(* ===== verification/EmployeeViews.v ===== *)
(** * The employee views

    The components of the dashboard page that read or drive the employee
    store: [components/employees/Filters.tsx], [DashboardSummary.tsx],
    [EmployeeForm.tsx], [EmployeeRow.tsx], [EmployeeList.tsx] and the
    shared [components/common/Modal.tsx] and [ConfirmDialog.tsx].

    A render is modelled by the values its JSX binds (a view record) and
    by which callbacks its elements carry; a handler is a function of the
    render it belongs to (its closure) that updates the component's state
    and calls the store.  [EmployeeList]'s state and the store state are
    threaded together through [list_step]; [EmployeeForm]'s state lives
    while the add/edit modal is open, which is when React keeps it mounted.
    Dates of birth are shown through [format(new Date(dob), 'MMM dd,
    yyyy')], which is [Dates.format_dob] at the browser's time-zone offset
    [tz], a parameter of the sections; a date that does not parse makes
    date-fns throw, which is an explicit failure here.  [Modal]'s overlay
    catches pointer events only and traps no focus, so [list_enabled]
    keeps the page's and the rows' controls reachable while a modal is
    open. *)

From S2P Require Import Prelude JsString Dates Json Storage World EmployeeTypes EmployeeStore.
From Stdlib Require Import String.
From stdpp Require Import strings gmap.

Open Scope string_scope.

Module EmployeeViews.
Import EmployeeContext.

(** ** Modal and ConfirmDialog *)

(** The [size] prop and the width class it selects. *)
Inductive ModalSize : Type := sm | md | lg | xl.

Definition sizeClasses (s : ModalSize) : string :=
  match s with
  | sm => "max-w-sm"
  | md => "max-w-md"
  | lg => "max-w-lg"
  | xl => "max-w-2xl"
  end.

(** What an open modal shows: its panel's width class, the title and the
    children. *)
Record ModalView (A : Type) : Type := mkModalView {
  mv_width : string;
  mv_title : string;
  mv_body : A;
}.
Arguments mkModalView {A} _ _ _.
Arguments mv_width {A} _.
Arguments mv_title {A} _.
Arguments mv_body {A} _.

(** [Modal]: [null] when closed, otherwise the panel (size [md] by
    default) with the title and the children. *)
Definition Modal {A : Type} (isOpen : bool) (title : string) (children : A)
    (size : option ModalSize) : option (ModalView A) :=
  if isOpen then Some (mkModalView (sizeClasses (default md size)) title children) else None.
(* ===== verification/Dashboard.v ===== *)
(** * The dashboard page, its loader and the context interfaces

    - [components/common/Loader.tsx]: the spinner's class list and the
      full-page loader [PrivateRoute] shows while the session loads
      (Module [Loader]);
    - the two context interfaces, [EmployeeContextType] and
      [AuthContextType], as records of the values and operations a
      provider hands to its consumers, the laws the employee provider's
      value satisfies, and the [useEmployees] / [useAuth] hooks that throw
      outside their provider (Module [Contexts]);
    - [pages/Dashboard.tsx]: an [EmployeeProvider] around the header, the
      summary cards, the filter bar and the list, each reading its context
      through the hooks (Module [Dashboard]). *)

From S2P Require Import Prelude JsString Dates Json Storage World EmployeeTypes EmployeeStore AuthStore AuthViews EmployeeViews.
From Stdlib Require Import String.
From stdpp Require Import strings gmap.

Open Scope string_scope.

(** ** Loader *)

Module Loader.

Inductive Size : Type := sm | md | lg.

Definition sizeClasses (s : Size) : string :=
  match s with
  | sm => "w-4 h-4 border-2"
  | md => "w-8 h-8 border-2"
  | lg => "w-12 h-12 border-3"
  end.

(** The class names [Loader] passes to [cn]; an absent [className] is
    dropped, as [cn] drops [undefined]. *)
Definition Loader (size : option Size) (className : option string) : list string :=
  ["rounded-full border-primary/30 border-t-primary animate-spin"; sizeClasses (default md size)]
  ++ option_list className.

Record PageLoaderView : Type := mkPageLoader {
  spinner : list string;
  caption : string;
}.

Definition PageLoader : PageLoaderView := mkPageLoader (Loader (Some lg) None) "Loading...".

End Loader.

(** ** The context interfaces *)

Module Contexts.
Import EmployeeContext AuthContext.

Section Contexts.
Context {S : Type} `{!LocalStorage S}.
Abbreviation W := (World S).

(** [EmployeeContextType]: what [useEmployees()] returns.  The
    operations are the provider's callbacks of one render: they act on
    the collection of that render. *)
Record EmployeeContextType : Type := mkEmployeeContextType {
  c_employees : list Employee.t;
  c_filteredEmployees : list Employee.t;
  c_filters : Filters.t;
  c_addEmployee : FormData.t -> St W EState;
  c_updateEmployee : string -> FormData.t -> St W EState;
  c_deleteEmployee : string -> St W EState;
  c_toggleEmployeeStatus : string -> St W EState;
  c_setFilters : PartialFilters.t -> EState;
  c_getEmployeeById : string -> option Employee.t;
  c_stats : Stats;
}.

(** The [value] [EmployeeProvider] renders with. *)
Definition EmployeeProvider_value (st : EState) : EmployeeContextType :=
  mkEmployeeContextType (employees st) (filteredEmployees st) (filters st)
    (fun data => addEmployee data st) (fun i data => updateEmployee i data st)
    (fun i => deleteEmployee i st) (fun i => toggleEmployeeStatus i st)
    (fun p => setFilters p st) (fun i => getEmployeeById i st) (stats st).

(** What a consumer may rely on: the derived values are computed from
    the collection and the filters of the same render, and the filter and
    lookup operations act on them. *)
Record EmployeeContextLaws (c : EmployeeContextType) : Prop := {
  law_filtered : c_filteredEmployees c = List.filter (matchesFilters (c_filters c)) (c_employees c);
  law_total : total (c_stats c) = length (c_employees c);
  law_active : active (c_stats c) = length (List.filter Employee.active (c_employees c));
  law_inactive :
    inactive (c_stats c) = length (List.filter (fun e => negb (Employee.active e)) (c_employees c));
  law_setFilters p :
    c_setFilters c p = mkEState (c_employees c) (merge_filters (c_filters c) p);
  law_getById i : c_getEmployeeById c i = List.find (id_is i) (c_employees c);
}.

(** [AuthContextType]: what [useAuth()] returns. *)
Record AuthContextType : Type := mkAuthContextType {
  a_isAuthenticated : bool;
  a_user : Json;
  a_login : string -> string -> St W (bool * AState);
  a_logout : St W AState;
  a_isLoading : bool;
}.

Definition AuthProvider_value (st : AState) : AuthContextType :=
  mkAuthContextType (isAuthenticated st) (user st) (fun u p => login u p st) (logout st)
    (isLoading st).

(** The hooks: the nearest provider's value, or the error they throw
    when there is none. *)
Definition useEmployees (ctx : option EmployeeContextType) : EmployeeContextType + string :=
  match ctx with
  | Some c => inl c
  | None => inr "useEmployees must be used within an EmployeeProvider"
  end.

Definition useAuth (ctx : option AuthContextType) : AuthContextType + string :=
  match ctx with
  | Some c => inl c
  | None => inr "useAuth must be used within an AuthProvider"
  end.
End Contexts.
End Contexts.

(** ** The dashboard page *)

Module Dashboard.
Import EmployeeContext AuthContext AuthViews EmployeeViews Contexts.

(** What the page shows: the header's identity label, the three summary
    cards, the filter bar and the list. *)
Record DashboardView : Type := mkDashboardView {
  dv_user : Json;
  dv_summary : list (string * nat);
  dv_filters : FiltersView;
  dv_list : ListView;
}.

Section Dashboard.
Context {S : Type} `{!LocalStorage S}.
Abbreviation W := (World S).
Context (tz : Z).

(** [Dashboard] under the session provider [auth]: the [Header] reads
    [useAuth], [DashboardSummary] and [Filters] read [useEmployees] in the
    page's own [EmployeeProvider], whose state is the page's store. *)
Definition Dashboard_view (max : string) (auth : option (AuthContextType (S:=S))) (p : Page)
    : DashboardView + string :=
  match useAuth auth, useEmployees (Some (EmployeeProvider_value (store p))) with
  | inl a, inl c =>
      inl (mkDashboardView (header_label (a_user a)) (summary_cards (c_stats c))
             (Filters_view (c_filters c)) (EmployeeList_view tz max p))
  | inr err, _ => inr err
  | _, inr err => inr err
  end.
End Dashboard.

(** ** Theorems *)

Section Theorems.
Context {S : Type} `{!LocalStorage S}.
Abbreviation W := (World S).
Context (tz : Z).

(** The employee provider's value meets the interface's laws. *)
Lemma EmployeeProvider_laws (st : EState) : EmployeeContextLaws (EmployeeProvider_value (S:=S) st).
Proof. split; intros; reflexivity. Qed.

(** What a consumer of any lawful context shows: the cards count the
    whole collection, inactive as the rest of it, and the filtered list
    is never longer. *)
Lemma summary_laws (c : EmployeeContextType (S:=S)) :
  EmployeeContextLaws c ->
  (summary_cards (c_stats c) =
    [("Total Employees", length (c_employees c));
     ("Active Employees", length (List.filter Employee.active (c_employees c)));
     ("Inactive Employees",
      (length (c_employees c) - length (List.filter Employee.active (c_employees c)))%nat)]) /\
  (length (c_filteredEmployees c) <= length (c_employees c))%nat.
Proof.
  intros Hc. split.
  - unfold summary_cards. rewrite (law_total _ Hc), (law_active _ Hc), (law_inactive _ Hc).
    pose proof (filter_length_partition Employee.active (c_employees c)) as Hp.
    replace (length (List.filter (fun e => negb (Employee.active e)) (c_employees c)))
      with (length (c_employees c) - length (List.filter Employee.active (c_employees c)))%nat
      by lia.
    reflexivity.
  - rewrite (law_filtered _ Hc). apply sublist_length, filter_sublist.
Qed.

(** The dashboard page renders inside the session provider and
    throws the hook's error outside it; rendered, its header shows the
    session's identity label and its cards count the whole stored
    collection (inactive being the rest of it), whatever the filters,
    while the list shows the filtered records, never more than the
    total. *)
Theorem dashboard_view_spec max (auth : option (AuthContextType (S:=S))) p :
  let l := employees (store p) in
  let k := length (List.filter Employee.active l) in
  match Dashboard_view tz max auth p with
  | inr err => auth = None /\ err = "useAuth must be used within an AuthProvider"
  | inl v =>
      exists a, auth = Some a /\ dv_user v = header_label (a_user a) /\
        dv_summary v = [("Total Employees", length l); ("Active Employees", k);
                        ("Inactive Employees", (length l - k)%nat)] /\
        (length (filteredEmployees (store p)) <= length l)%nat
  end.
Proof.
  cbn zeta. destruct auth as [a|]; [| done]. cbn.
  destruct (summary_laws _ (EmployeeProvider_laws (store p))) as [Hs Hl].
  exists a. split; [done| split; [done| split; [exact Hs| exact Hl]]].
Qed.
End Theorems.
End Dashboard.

WHAT THE TASK ASKS:
Pull out every line of the entries that includes the word "done".

RESULT FOR THIS TASK:
  cbn zeta. destruct auth as [a|]; [| done]. cbn.
  exists a. split; [done| split; [done| split; [exact Hs| exact Hl]]].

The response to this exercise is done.